=== ENTRIES SUPPLIED ===
(** C6: [strmm('l','u','n','n', m=2, n=1, alpha=2.0)] on an upper
    triangular [A] with [A(1,1) = 3], [A(1,2) = 5], [A(2,2) = 7] and on
    [B = [1; 1]] completes normally with [B = [16; 14]], every other
    element of the buffer of [B] left as it was; this for any storage
    accessor of [A] and [B], any leading dimensions from 2 on, and either
    element type of [B] (the stores of 6, 16 and 14 are exact). *)
Theorem strmm_worked_example (fround : float -> float)
    (lowerChar : string -> string)
    (setCol : Matrix -> Z -> Z -> Z -> float -> Matrix)
    (a b : Matrix) (lda ldb : Z) :
  lowerChar "l" = "l" -> lowerChar "u" = "u" -> lowerChar "n" = "n" ->
  fround 6%float = 6%float -> fround 16%float = 16%float ->
  fround 14%float = 14%float ->
  2 <= lda -> 2 <= ldb ->
  entry a 1 1 = 3%float -> entry a 1 2 = 5%float -> entry a 2 2 = 7%float ->
  entry b 1 1 = 1%float -> entry b 2 1 = 1%float ->
  let res :=
    strmm fround lowerChar setCol "l" "u" "n" "n" 2 1 2%float a lda b ldb in
  fst res = Normal /\
  entry (snd res) 1 1 = 16%float /\ entry (snd res) 2 1 = 14%float /\
  (forall p, p <> colOfEx b 1 + 1 -> p <> colOfEx b 1 + 2 ->
     get (mr (snd res)) p = get (mr b) p).
Proof.
  intros Hl Hu Hn F6 F16 F14 Hlda Hldb A11 A12 A22 B11 B21.
  unfold entry in *.
  pose proof (get_defined _ _ _ B11 eq_refl) as R1.
  pose proof (get_defined _ _ _ B21 eq_refl) as R2.
  cbv zeta. unfold strmm. rewrite Hl, Hu, Hn. cbv zeta.
  change (String.eqb "l" "l") with true.
  change (String.eqb "u" "u") with true.
  change (String.eqb "n" "n") with true.
  cbv iota.
  assert (Hinfo : strmm_info "l" "u" "n" "n" 2 1 2 lda ldb = 0).
  { unfold strmm_info. simpl.
    destruct (Z.ltb_spec lda (Z.max 1 2)); [lia|].
    destruct (Z.ltb_spec ldb (Z.max 1 2)); [lia|]. reflexivity. }
  rewrite Hinfo.
  change (negb (0 =? 0)) with false.
  change ((2 =? 0) || (1 =? 0)) with false.
  change (2 =? 0)%float with false. cbv iota.
  unfold left_n_upper, for_up.
  change (Z.to_nat (1 - 1 + 1)) with 1%nat.
  change (Z.to_nat (2 - 1 + 1)) with 2%nat.
  cbn [for_from fst snd with_mr mr colOfEx].
  set (c := colOfEx b 1) in *.
  change (1 + 1) with 2.
  change (Z.to_nat (1 - 1 - 1 + 1)) with 0%nat.
  change (Z.to_nat (2 - 1 - 1 + 1)) with 1%nat.
  cbn [for_from].
  rewrite B11, A11.
  change (negb (1 =? 0)%float) with true. cbv iota.
  change (2 * 1 * 3)%float with 6%float.
  rewrite !(get_set_ne fround _ (c + 1) (c + 2)) by lia.
  rewrite B21, A12, A22.
  change (negb (1 =? 0)%float) with true. cbv iota.
  rewrite (get_set_eq fround _ (c + 1)) by lia. rewrite F6.
  change (6 + 2 * 1 * 5)%float with 16%float.
  change (2 * 1 * 7)%float with 14%float.
  repeat split.
  - rewrite (get_set_ne fround _ (c + 2) (c + 1)) by lia.
    rewrite (get_set_eq fround _ (c + 1)) by (rewrite length_set; lia).
    exact F16.
  - rewrite (get_set_eq fround _ (c + 2)) by (rewrite !length_set; lia).
    exact F14.
  - intros p Hp1 Hp2. now rewrite !get_set_ne by assumption.
Qed.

=== THE TASK ===
Filter the listing above, keeping only the lines with "Matrix".

=== SOLVED PROBLEM ===
    (setCol : Matrix -> Z -> Z -> Z -> float -> Matrix)
    (a b : Matrix) (lda ldb : Z) :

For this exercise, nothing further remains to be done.